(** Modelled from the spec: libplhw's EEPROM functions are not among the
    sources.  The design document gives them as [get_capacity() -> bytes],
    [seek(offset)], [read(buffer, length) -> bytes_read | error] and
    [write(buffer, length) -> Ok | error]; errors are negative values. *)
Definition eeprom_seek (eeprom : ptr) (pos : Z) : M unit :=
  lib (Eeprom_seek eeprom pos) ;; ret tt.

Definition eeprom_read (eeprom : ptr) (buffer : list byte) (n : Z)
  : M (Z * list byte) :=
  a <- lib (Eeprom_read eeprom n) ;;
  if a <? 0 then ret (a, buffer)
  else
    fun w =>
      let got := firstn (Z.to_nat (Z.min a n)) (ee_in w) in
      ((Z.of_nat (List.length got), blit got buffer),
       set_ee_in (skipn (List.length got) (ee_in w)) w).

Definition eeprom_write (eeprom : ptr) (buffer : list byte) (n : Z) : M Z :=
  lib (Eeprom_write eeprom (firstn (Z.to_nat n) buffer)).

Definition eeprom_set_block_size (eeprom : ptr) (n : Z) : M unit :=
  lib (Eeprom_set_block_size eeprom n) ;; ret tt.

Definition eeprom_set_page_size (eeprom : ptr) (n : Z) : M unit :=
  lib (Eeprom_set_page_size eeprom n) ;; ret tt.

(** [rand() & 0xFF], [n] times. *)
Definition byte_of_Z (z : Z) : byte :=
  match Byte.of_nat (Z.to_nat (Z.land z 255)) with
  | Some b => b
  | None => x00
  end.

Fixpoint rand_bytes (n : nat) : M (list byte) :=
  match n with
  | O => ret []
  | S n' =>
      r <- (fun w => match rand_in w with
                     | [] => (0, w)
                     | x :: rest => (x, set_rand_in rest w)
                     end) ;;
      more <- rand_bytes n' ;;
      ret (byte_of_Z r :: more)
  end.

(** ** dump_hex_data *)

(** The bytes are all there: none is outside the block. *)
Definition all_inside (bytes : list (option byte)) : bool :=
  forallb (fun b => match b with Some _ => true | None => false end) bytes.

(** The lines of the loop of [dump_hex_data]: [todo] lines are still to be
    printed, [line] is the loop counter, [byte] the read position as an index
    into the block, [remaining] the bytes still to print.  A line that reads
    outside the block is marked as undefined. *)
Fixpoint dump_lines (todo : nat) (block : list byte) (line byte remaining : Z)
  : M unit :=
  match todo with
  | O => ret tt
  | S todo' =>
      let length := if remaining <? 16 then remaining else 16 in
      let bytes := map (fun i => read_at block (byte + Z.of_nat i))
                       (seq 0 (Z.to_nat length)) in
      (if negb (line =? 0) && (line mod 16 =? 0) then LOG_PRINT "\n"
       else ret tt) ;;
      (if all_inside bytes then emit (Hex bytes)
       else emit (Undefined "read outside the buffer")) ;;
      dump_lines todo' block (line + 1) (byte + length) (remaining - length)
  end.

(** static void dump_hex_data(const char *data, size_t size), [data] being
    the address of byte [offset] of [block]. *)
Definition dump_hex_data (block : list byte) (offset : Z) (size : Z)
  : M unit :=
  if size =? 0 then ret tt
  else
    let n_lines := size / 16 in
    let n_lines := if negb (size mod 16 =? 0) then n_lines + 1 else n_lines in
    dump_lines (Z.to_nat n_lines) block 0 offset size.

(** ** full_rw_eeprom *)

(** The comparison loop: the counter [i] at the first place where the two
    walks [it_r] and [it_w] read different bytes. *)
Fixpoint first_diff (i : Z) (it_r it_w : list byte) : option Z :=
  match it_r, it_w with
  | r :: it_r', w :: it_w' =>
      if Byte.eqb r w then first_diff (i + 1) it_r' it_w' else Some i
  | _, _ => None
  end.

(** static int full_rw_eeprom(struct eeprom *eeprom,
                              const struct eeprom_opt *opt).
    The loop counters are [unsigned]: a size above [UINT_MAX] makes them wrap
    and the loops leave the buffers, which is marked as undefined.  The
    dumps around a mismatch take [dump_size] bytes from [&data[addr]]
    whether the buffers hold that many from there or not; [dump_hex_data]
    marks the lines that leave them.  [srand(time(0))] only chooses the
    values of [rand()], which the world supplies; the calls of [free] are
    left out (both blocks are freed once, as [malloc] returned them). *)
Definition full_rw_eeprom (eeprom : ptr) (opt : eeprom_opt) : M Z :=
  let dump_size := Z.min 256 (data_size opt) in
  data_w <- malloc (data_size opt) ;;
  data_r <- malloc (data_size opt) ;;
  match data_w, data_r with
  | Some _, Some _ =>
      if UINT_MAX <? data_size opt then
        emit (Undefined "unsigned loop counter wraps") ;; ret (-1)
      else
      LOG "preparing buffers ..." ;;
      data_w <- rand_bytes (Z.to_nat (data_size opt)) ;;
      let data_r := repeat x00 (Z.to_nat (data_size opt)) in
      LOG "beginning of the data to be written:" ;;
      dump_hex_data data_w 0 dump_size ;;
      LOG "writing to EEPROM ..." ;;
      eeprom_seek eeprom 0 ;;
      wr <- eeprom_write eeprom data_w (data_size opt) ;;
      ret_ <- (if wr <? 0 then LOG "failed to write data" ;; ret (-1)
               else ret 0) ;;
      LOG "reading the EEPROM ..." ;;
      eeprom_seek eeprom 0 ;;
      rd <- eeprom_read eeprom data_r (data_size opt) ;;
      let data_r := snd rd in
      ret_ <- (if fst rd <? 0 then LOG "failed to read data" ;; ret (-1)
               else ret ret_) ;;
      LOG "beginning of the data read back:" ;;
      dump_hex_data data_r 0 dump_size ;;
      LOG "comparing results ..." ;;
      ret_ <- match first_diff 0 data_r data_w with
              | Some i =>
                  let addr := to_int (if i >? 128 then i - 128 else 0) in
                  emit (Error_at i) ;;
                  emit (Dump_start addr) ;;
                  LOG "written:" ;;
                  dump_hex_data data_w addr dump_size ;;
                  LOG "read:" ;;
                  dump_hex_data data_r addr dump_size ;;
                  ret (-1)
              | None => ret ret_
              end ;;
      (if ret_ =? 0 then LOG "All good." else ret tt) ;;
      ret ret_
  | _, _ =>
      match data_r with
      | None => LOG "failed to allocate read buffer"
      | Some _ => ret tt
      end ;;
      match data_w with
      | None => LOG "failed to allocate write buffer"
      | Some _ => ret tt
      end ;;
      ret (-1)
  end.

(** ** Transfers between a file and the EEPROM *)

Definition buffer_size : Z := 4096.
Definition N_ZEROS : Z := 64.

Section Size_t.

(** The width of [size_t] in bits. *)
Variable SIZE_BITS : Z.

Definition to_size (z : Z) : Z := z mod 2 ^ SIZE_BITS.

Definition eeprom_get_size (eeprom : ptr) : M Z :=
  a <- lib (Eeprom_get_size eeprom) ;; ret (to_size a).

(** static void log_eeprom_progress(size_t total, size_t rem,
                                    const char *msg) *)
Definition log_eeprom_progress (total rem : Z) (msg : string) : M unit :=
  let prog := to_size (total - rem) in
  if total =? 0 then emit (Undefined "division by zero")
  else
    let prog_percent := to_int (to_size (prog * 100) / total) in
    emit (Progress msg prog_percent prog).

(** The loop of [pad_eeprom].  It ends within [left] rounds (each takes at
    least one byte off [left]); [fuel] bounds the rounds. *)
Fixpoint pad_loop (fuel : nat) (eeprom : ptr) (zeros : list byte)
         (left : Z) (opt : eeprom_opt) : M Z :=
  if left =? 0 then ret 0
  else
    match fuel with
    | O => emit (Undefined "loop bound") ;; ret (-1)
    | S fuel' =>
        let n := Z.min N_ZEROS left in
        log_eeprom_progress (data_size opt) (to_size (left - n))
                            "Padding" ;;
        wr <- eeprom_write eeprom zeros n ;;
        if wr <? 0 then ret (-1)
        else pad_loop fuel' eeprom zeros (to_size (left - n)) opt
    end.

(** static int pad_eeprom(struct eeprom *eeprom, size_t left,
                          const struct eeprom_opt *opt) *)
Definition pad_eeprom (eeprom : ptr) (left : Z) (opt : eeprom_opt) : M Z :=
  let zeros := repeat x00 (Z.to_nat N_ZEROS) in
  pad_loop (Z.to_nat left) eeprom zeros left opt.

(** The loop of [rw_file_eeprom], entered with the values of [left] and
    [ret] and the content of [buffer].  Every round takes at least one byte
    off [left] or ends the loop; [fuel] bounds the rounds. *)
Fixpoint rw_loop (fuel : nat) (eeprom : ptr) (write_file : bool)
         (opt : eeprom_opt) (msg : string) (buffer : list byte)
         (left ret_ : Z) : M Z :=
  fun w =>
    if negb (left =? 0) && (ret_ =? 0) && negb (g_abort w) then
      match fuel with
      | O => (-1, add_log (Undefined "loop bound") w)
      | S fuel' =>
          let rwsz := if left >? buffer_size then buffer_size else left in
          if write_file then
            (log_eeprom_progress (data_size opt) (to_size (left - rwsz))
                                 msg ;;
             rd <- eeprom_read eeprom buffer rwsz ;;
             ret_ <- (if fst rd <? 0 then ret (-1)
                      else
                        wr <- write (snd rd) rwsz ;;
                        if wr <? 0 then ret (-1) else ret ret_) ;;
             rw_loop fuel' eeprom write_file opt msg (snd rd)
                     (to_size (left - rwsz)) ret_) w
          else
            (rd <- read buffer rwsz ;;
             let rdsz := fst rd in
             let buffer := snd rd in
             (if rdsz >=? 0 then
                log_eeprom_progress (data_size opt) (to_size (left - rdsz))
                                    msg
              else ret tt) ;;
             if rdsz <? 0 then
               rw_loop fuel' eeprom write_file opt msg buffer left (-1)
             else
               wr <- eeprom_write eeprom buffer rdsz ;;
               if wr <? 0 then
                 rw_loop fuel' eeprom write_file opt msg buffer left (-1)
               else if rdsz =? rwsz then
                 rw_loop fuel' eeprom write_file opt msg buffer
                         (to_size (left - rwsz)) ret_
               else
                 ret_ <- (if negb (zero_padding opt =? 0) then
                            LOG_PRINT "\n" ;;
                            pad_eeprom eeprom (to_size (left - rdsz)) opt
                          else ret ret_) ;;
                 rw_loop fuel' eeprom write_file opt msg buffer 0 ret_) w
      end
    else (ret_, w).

_Assigned task_
Output the first line of the entries above and every line after it, exactly as written, ending with the line that contains "[write(buffer, length) ->".

_Answer below_
(** Modelled from the spec: libplhw's EEPROM functions are not among the
    sources.  The design document gives them as [get_capacity() -> bytes],
    [seek(offset)], [read(buffer, length) -> bytes_read | error] and
    [write(buffer, length) -> Ok | error]; errors are negative values. *)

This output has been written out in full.